THE RECORDS:

(** Once every call is settled a run that has not answered never does. *)
Lemma repl_run_settled response matched sc evs cx :
  repl_run cresp cerr (Replicating (Hd := Hd) response [] matched) sc evs cx =
    Done (Wait (Replicating response [] matched), cx).
Proof. induction evs as [|[peer call res|peer call body] evs IH]; [done|apply IH..]. Qed.
End votes.

(** ** Restoring *)

Section restoring.
Context {R S Addr : Type} `{RpcNet R, ClientStream S, Ed25519, Blake3, Signatures}.
Implicit Types (cx : Cx R S Addr).

(** A profile was only replaced by a genuine one with a newer vault. *)
Definition restores (identity : Identity) cx cx' : Prop :=
  cx' = cx ∨ ∃ p, cx' = put_profile cx identity p ∧ from_raw (sign p) = identity ∧ is_valid p = true ∧
    ∀ old, get_profile cx identity = Some old → vault_version old < vault_version p.

Lemma restore_profile_restores identity response cx :
  restores identity cx (restore_profile identity response cx).
Proof.
  unfold restore_profile. destruct (fst _) as [[p|]|]; [|by left..].
  case_decide as Hi; [|by left]. destruct (is_valid p) eqn:Hv; [|by left].
  destruct (get_profile cx identity) as [old|] eqn:Hg.
  - case_decide; [by left|]. right. exists p. split; [done|]. split; [done|]. split; [done|].
    intros old' Ho. rewrite Hg in Ho. injection Ho as <-. lia.
  - right. exists p. split; [done|]. split; [done|]. split; [done|]. intros old Ho. by rewrite Hg in Ho.
Qed.
End restoring.

(** ** Properties *)


(** A split vote is never answered. When two of the four replicators agree with us and the
    other two fail or answer something else, the request neither succeeds nor fails: it waits
    for good, whatever happens later. *)
Theorem repl_split_vote_hangs {R S Addr} `{RpcNet R, ClientStream S, Ed25519, Blake3} {Req T E Hd}
    {inner : Handler (R := R) (S := S) (Addr := Addr) Req T E RpcEvent Hd}
    (cresp : Codec T) (cerr : Codec E) (response : bytes) (a b c d : CallId) (pa pb pc pd : PeerId)
    (rc rd : result bytes unit) (sc : Scope) (evs : list RpcEvent) (cx : Cx R S Addr) :
  NoDup [a; b; c; d] → rc ≠ Ok response → rd ≠ Ok response →
  repl_run cresp cerr (Replicating (Hd := Hd) response [a; b; c; d] 0) sc
    (Response pa a (Ok response) :: Response pb b (Ok response) ::
     Response pc c rc :: Response pd d rd :: evs) cx =
    Done (Wait (Replicating response [] 2), cx).
Proof.
  intros _ Hc Hd'.
  destruct (repl_agree cresp cerr response [a; b; c; d] [b; c; d] 0 sc pa a cx) as (o1 & Hp1 & E1);
    [done|simpl; lia..|].
  destruct (repl_agree cresp cerr response o1 [c; d] 1 sc pb b cx Hp1) as (o2 & Hp2 & E2); [simpl; lia..|].
  destruct (repl_disagree cresp cerr response o2 [d] 2 sc pc c rc cx Hp2 Hc) as (o3 & Hp3 & E3);
    [simpl; lia..|].
  destruct (repl_disagree cresp cerr response o3 [] 2 sc pd d rd cx Hp3 Hd') as (o4 & Hp4 & E4);
    [simpl; lia..|].
  apply Permutation_nil_r in Hp4 as ->. cbn [repl_run]. rewrite E1. cbn [obind]. rewrite E2. cbn [obind].
  rewrite E3. cbn [obind]. rewrite E4. apply repl_run_settled.
Qed.


(** One unreachable replicator stops the node: when a call made to restore missing data
    fails, the node panics. And when no call could be made at all, the request is never run. *)
Theorem retry_failure_panics {R S Addr} `{RpcNet R, ClientStream S, Ed25519, Blake3, Signatures}
    {Req T E Hd} {inner : Handler (R := R) (S := S) (Addr := Addr) Req T E RpcEvent Hd}
    (creq : Codec Req) (r : Restoring) (sc : Scope) (cx : Cx R S Addr) :
  (∀ peer call, call ∈ pending r →
     retry_resume creq (Restore r) sc (Response peer call (Err tt)) cx = Panic) ∧
  (pending r = [] → ∀ ev, retry_resume creq (Restore r) sc ev cx = Done (Wait (Restore r), cx)).
Proof.
  split.
  - intros peer call Hin. destruct (find_call_in call _ Hin) as (x & l & Hf & _).
    cbn [retry_resume]. by rewrite Hf.
  - intros Hp [peer call reply|peer call body]; [|done]. cbn [retry_resume]. by rewrite Hp.
Qed.

(** ** A run *)

Section demo.
#[local] Existing Instance demo_net.
#[local] Existing Instance demo_streams.
#[local] Existing Instance demo_ed.
#[local] Existing Instance demo_blake3.
#[local] Existing Instance demo_signatures.


Lemma repl_split_vote_hangs_witness :
  repl_run (inner := send_mail_handler) unit_codec send_mail_error_codec
    (Replicating [1] [4; 5; 6; 7]%nat 0) demo_scope
    [Response [1] 4 (Ok [1]); Response [2] 5 (Ok [1]); Response [3] 6 (Err tt); Response [4] 7 (Ok [0; 1])]
    (demo_mailbox []) = Done (Wait (Replicating [1] [] 2), demo_mailbox []).
Proof.
  refine (repl_split_vote_hangs unit_codec send_mail_error_codec [1] 4 5 6 7 [1] [2] [3] [4]
    (Err tt) (Ok [0; 1]) demo_scope [] (demo_mailbox []) _ _ _); [decided|discriminate|discriminate].
Defined.


Lemma retry_failure_panics_witness :
  let r := {| r_topic := TopicProfile demo_owner; pending := [4; 5]%nat; request := [];
              messages := []; block_data := [] |} in
  retry_resume (inner := send_mail_handler) send_mail_codec (Restore r) demo_scope
    (Response [2] 5 (Err tt)) (demo_mailbox []) = Panic.
Proof.
  intros r. refine (proj1 (retry_failure_panics (inner := send_mail_handler) send_mail_codec r demo_scope
    (demo_mailbox [])) [2] 5%nat _). decided.
Defined.
End demo.
Definition internal_server : list Served := [
  create_profile_served; retry_set_vault; retry_send_mail; retry_read_mail; retry_fetch_profile;
  fetch_full_profile_served; create_chat_served; perform_chat_action_served;
  propose_msg_block_served; send_block_served; fetch_latest_block_served ].

Definition external_server : list Served := [
  subscribe_served;
  repl create_profile_served (λ req, proof_topic req.1); repl retry_set_vault proof_topic;
  repl retry_send_mail (λ req, TopicProfile req.1); repl retry_read_mail proof_topic;
  repl retry_fetch_profile TopicProfile; retry fetch_vault_served TopicProfile;
  repl create_chat_served (λ req, TopicChat req.1);
  repl retry_chat_action (λ req, chat_proof_topic req.1); fetch_messages_served ].
End router.

(** ** What every handler preserves *)

Section keeps.
Context {R St Addr : Type} `{RpcNet R, ClientStream St, Ed25519, Blake3, Signatures}.
Notation Cx := (Cx R St Addr).
Notation Served := (Served (R := R) (St := St) (Addr := Addr)).
Implicit Types (cx : Cx).

(** A relation between the states of a node that its calls and its client streams do not enter. *)
Context (K : Cx → Cx → Prop) `{!PreOrder K}.
Hypothesis quiet : ∀ cx cx', table cx' = table cx → storage cx' = storage cx → K cx cx'.
Hypothesis restoring : ∀ i response cx, K cx (restore_profile i response cx).

(** A handler takes the node along [K] whenever it does not panic. *)
Definition keeps {Req T E Hd} (h : Handler (R := R) (S := St) (Addr := Addr) Req T E RpcEvent Hd) : Prop :=
  (∀ sc req cx r cx', execute sc req cx = Done (r, cx') → K cx cx') ∧
  (∀ hd sc ev cx r cx', resume hd sc ev cx = Done (r, cx') → K cx cx').
Definition keeps_served (s : Served) : Prop := keeps (s_handler s).

Lemma sync_keeps {Req T E} (f : Scope → Req → Cx → outcome (result T E * Cx)) :
  (∀ sc req cx r cx', f sc req cx = Done (r, cx') → K cx cx') → keeps (sync_handler f).
Proof.
  intros Hf. split; [|by intros []]. simpl. intros sc req cx r cx' He.
  apply obind_done in He as ([r1 cx1] & He & [= _ <-]). by eapply Hf.
Qed.

(** Most operations answer with the state they leave. *)
Lemma sync_keeps_total {Req T E} (f : Scope → Req → Cx → result T E * Cx) :
  (∀ sc req cx, K cx (snd (f sc req cx))) → keeps (sync_handler (λ sc req cx, Done (f sc req cx))).
Proof. intros Hf. apply sync_keeps. intros sc req cx r cx' [= He]. specialize (Hf sc req cx). by rewrite He in Hf. Qed.

Lemma pure_keeps {Req T E} (f : Req → Cx → result T E) :
  keeps (sync_handler (λ _ req cx, pure_handler (f req cx) cx)).
Proof. apply sync_keeps. by intros sc req cx r cx' [= _ <-]. Qed.

Section adapters.
Context {Req T E Hd : Type} {inner : Handler (R := R) (S := St) (Addr := Addr) Req T E RpcEvent Hd}.
Context (prefix : u8) (creq : Codec Req) (cresp : Codec T) (cerr : Codec E) (topic : Req → PossibleTopic).

Lemma repl_inner_keeps request t (res : handler_result T E Hd) cx r cx' :
  repl_inner cresp request t res cx = Done (r, cx') → K cx cx'.
Proof.
  unfold repl_inner. destruct res as [[x|e]|h]; [|by intros [= _ <-]|by intros [= _ <-]].
  destruct (to_bytes _ _); [|done]. cbn [unwrap obind]. unfold new_replicating.
  destruct (request_all _ _ _) as [calls net]. destruct (repl_vec calls); [|done].
  intros [= _ <-]. by apply quiet.
Qed.

Lemma repl_keeps : keeps inner → keeps (repl_handler prefix creq cresp cerr topic).
Proof.
  intros [He Hr]. split.
  - intros sc req cx r cx'. simpl. unfold repl_execute.
    destruct (negb _); [by intros [= _ <-]|]. destruct (to_bytes _ _); [|done]. cbn [unwrap obind].
    intros ([res cx1] & Hx & Hy%repl_inner_keeps)%obind_done. etrans; [by eapply He|done].
  - intros [h t request|response ongoing matched] sc ev cx r cx'; simpl.
    + intros ([res cx1] & Hx & Hy%repl_inner_keeps)%obind_done. etrans; [by eapply Hr|done].
    + intros Hdd. assert (cx' = cx) as ->; [|done].
      repeat case_match; by simplify_eq.
Qed.

Lemma restore_keeps r response cx r' cx' :
  match r_topic r with
  | TopicProfile identity => Done (r, restore_profile identity response cx)
  | TopicChat _ => try! r := restore_chat response r in Done (r, cx)
  end = Done (r', cx') → K cx cx'.
Proof.
  destruct (r_topic r) as [i|name]; [intros [= _ <-]; apply restoring|].
  destruct (restore_chat response r); [|done]. by intros [= _ <-].
Qed.

Lemma retry_keeps : keeps inner → keeps (retry_handler creq topic).
Proof.
  intros [He Hr]. split.
  - intros sc req cx r cx'. simpl. unfold retry_execute. cbn zeta.
    destruct (negb _); [by intros [= _ <-]|].
    destruct (has_topic _ _).
    + intros ([res cx1] & Hx & [= _ <-])%obind_done. by eapply He.
    + destruct (fetch_packet _); [|done]. cbn [obind].
      destruct (request_all _ _ _) as [calls net]. destruct (repl_vec calls); [|done]. cbn [obind].
      destruct (to_bytes _ _); [|done]. intros [= _ <-]. by apply quiet.
  - intros [h t|r0] sc ev cx r cx'; simpl.
    + intros ([res cx1] & Hx & [= _ <-])%obind_done. by eapply Hr.
    + destruct ev as [peer call res|]; [|by intros [= _ <-]].
      destruct (find_and_remove _ _) as [[c pend]|]; [|by intros [= _ <-]].
      destruct res as [response|]; [|done]. cbn zeta. set (r1 := {| r_topic := _ |}).
      intros ([r2 cx2] & Hx & Hy)%obind_done.
      assert (K cx cx2) as Hk by exact (restore_keeps r1 response cx r2 cx2 Hx).
      case_decide; [|by injection Hy as _ <-].
      unfold restored in Hy. destruct (fst _); [|done]. cbn [unwrap obind] in Hy.
      apply obind_done in Hy as ([res cx3] & Hy & [= _ <-]). etrans; [done|by eapply He].
Qed.
End adapters.

Section nest.
Context {Req T E Hd : Type} {h : Handler (R := R) (S := St) (Addr := Addr) Req T E RpcEvent Hd}.
Context (creq : Codec Req) (cresp : Codec T) (cerr : Codec E) (Hk : keeps h).

Lemma nest_execute_keeps nest req bp cx res bp' nest' cx' :
  nest_execute creq cresp cerr nest req bp cx = Done (res, bp', nest', cx') →
  K cx cx' ∧ (kept nest → kept nest').
Proof.
  unfold nest_execute. destruct (fst _) as [decoded|]; [|by intros [= _ _ <- <-]].
  intros ([r cx1] & He & Hz)%obind_done. apply (proj1 Hk) in He.
  destruct r as [x|hd]; injection Hz as _ _ <- <-; (split; [done|]); [done|].
  intros Hn. apply Forall_app. split; [done|]. by repeat constructor.
Qed.

Lemma nest_find_keeps i nest ev bp cx found bp' nest' cx' :
  nest_find cresp cerr i nest ev bp cx = Done (found, bp', nest', cx') → K cx cx'.
Proof.
  revert i bp cx found bp' nest' cx'. induction nest as [|slot nest IH]; intros i bp cx found bp' nest' cx';
    simpl; [by intros [= _ _ _ <-]|].
  destruct slot as [read|]; [|done]. cbn [unwrap obind].
  intros ([r cx1] & He & Hz)%obind_done. apply (proj2 Hk) in He.
  destruct r as [x|hd]; [by injection Hz as _ _ _ <-|].
  apply obind_done in Hz as ([[[f b] n] cx2] & Hx%IH & [= _ _ _ <-]). by etrans.
Qed.

Lemma nest_try_complete_keeps nest ev bp cx res bp' nest' cx' :
  nest_try_complete cresp cerr nest ev bp cx = Done (res, bp', nest', cx') →
  K cx cx' ∧ (kept nest → kept nest').
Proof.
  unfold nest_try_complete. intros ([[[found b] n] cx1] & Hf & Hz)%obind_done.
  pose proof (nest_find_keeps _ _ _ _ _ _ _ _ _ Hf) as HK. split.
  - destruct found as [[j sc]|]; [|by injection Hz as _ _ _ <-].
    destruct (swap_remove j n) as [[x n1]|]; [|done]. by injection Hz as _ _ _ <-.
  - intros Hn. pose proof (nest_find_spec _ _ _ _ _ _ _ _ _ _ _ Hn Hf) as Hs.
    destruct found as [[j sc]|]; [|injection Hz as _ _ <- _; tauto].
    destruct Hs as (l1 & l2 & -> & -> & Hk' & _).
    destruct (swap_remove_perm (0 + length l1) (l1 ++ None :: l2) None) as (l & Hsw & Hl);
      [by rewrite lookup_app_r, Nat.sub_diag by (simpl; lia)|].
    rewrite Hsw in Hz. injection Hz as _ _ <- _.
    rewrite <-Permutation_middle in Hl. apply Permutation_cons_inv in Hl. unfold kept. by rewrite Hl.
Qed.
End nest.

WHAT TO WORK ON: Please output exactly the lines between the one holding "keeps (sync_handler (λ _" and the one holding "Context (prefix : u8)" in the records above, inclusive, and nothing more.

RESULT OF THE TASK:
  keeps (sync_handler (λ _ req cx, pure_handler (f req cx) cx)).
Proof. apply sync_keeps. by intros sc req cx r cx' [= _ <-]. Qed.

Section adapters.
Context {Req T E Hd : Type} {inner : Handler (R := R) (S := St) (Addr := Addr) Req T E RpcEvent Hd}.
Context (prefix : u8) (creq : Codec Req) (cresp : Codec T) (cerr : Codec E) (topic : Req → PossibleTopic).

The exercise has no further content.